Mit „Club Kultur Bestand Aufnahme“ eröffnet Berlin eine neue Ausstellung, die sich der Geschichte und Bedeutung der Berliner Clubkultur widmet. Ab dem 23. Juli können Besucher:innen zahlreiche Artefakte entdecken und so einen Einblick in eine Form von Kultur erhalten, die bisher nur selten in diesem Umfang dokumentiert wurde.
Im Mittelpunkt der Ausstellung steht ein Karton mit zahlreichen Objekten, den der seit Anfang 2024 geschlossene Berliner Club Mensch Meier an das Museum übergeben hat. Darunter befinden sich unter anderem Fundsachen, Garderobenmarken, Flyer und weitere Erinnerungsstücke aus dem Cluballtag. Ergänzt wird die Sammlung durch archäologische Ausgrabungen, Interviews, Archivmaterial sowie ein Clubkataster.
Dabei möchte die Ausstellung nicht einfach eine vergangene Clubatmosphäre rekonstruieren. Statt immersiver Inszenierungen setzt „Club Kultur Bestand Aufnahme“ auf eine reflektierte Auseinandersetzung mit der Geschichte der Szene und zeigt, wie unterschiedlich Clubkultur dokumentiert und bewahrt werden kann.

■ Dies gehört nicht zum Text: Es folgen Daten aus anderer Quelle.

(* ===== verification/PlaceholderManager.v ===== *)
(** * The placeholder manager: [pkg/cache/placeholder_manager.go]

    Creating the placeholder pods of a gang, deleting them, and retrying
    deletions that failed.  The manager's map of orphan pods is passed and
    returned; its lock makes each operation one step.  The goroutine that
    [onReserving] starts is [reserve]. *)

From S2P Require Import Prelude.
From S2P Require Import GoStrings.
From S2P Require Import K8sApi.
From S2P Require Import Constants.
From S2P Require Import PodUtils.
From S2P Require Import TaskGroups.
From S2P Require Import World.
From S2P Require Import Application.

Section Manager.
Context `{SiConstants} `{MapOrder} `{Env} (conf : ShimConf).

(** The random numbers of [generateNonce], which differ from call to call. *)
Context (intn : list Effect → nat → nat).

(** What [newPlaceholder] reads of an application. *)
Definition placeholder_app (app : Application) : M PlaceholderApp :=
  priorityClassName ←
    match a_originatingTask app with
    | Some t => task ← get_task t; mret (spec_PriorityClassName (pod_Spec (t_pod task)))
    | None => mret ""
    end;
  mret (mkPlaceholderApp (a_applicationID app) (a_queue app) (a_tags app)
          (a_placeholderOwnerReferences app) (a_taskGroupsDefinition app)
          (a_schedulingParamsDefinition app) priorityClassName).

(** The placeholders each task group has. *)
Definition countPlaceholder (tgCounts : gmap string Z) (task : Task) : gmap string Z :=
  <[t_taskGroupName task := wrap32 (default 0%Z (tgCounts !! t_taskGroupName task) + 1)]> tgCounts.

(** One placeholder of a group. *)
Definition createPlaceholder (a : AppRef) (tg : TaskGroup) : M (option string) :=
  app ← get_app a;
  r ← ask intn;
  papp ← placeholder_app app;
  call (KubeCreate (newPlaceholder conf
    (GeneratePlaceholderName r (tg_Name tg) (a_applicationID app)) papp tg)).

(** The inner loop: [n] more placeholders. *)
Fixpoint createMissing (a : AppRef) (tg : TaskGroup) (n : nat) : M (option string) :=
  match n with
  | 0 => mret None
  | S n' =>
      err ← createPlaceholder a tg;
      match err with Some e => mret (Some e) | None => createMissing a tg n' end
  end.

(** Iterations of [for i := count; i < tg.MinMember; i++]. *)
Definition missing (tgCounts : gmap string Z) (tg : TaskGroup) : nat :=
  Z.to_nat (tg_MinMember tg - default 0%Z (tgCounts !! tg_Name tg))%Z.

Fixpoint createGroups (a : AppRef) (tgCounts : gmap string Z) (groups : list TaskGroup) :
    M (option string) :=
  match groups with
  | [] => mret None
  | tg :: groups' =>
      err ← createMissing a tg (missing tgCounts tg);
      match err with Some e => mret (Some e) | None => createGroups a tgCounts groups' end
  end.

Definition createAppPlaceholders (a : AppRef) : M (option string) :=
  phs ← getPlaceHolderTasks a;
  tasks ← load_tasks phs;
  let tgCounts := foldl countPlaceholder ∅ tasks.*2 in
  app ← get_app a;
  createGroups a tgCounts (a_taskGroups app).

(** ** Cleaning up *)

Abbreviation Orphans := (gmap string Pod).

Definition cleanTask (orphanPods : Orphans) (t : TaskRef) : M Orphans :=
  task ← get_task t;
  err ← call (KubeDelete (t_pod task));
  match err with
  | Some e =>
      if Contains e "not found" then mret orphanPods
      else mret (<[t_taskID task := t_pod task]> orphanPods)
  | None => mret orphanPods
  end.

Fixpoint cleanTasks (orphanPods : Orphans) (l : list TaskRef) : M Orphans :=
  match l with
  | [] => mret orphanPods
  | t :: l' => orphanPods ← cleanTask orphanPods t; cleanTasks orphanPods l'
  end.

Definition cleanUp (orphanPods : Orphans) (a : AppRef) : M Orphans :=
  phs ← getPlaceHolderTasks a;
  cleanTasks orphanPods phs.

Fixpoint cleanOrphans (orphanPods : Orphans) (l : list (string * Pod)) : M Orphans :=
  match l with
  | [] => mret orphanPods
  | (taskID, pod) :: l' =>
      err ← call (KubeDelete pod);
      cleanOrphans (match err with Some _ => orphanPods | None => delete taskID orphanPods end) l'
  end.

Definition cleanOrphanPlaceholders (orphanPods : Orphans) : M Orphans :=
  cleanOrphans orphanPods (go_range orphanPods).

(** The goroutine of [onReserving]. *)
Definition reserve (orphanPods : Orphans) (a : AppRef) : M Orphans :=
  err ← createAppPlaceholders a;
  match err with
  | None => mret orphanPods
  | Some _ =>
      orphanPods ← cleanUp orphanPods a;
      app ← get_app a;
      dispatch (DApp (a_applicationID app) RunApplicationEvent);;
      record_originating a EventTypeWarning "GangScheduling" "PlaceholderCreateFailed";;
      mret orphanPods
  end.

End Manager.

Ein zentraler Bestandteil ist auch das Thema Clubsterben. Die Ausstellung stellt die Frage, was von einem Club eigentlich bleibt, wenn die Türen endgültig geschlossen sind. Sind es die Erinnerungen an gemeinsame Nächte oder die physischen Spuren wie Flyer, Objekte und persönliche Gegenstände? So zeigt die Ausstellung, wie wichtig der Erhalt von Cluberbe für die kulturelle Geschichte einer Stadt ist.
„Club Kultur Bestand Aufnahme“ ist bis zum 9. November im Werkbundarchiv – Museum der Dinge zu sehen. Die Vernissage findet am 22. Juli von 18 bis 22 Uhr statt. Der Eintritt ist frei.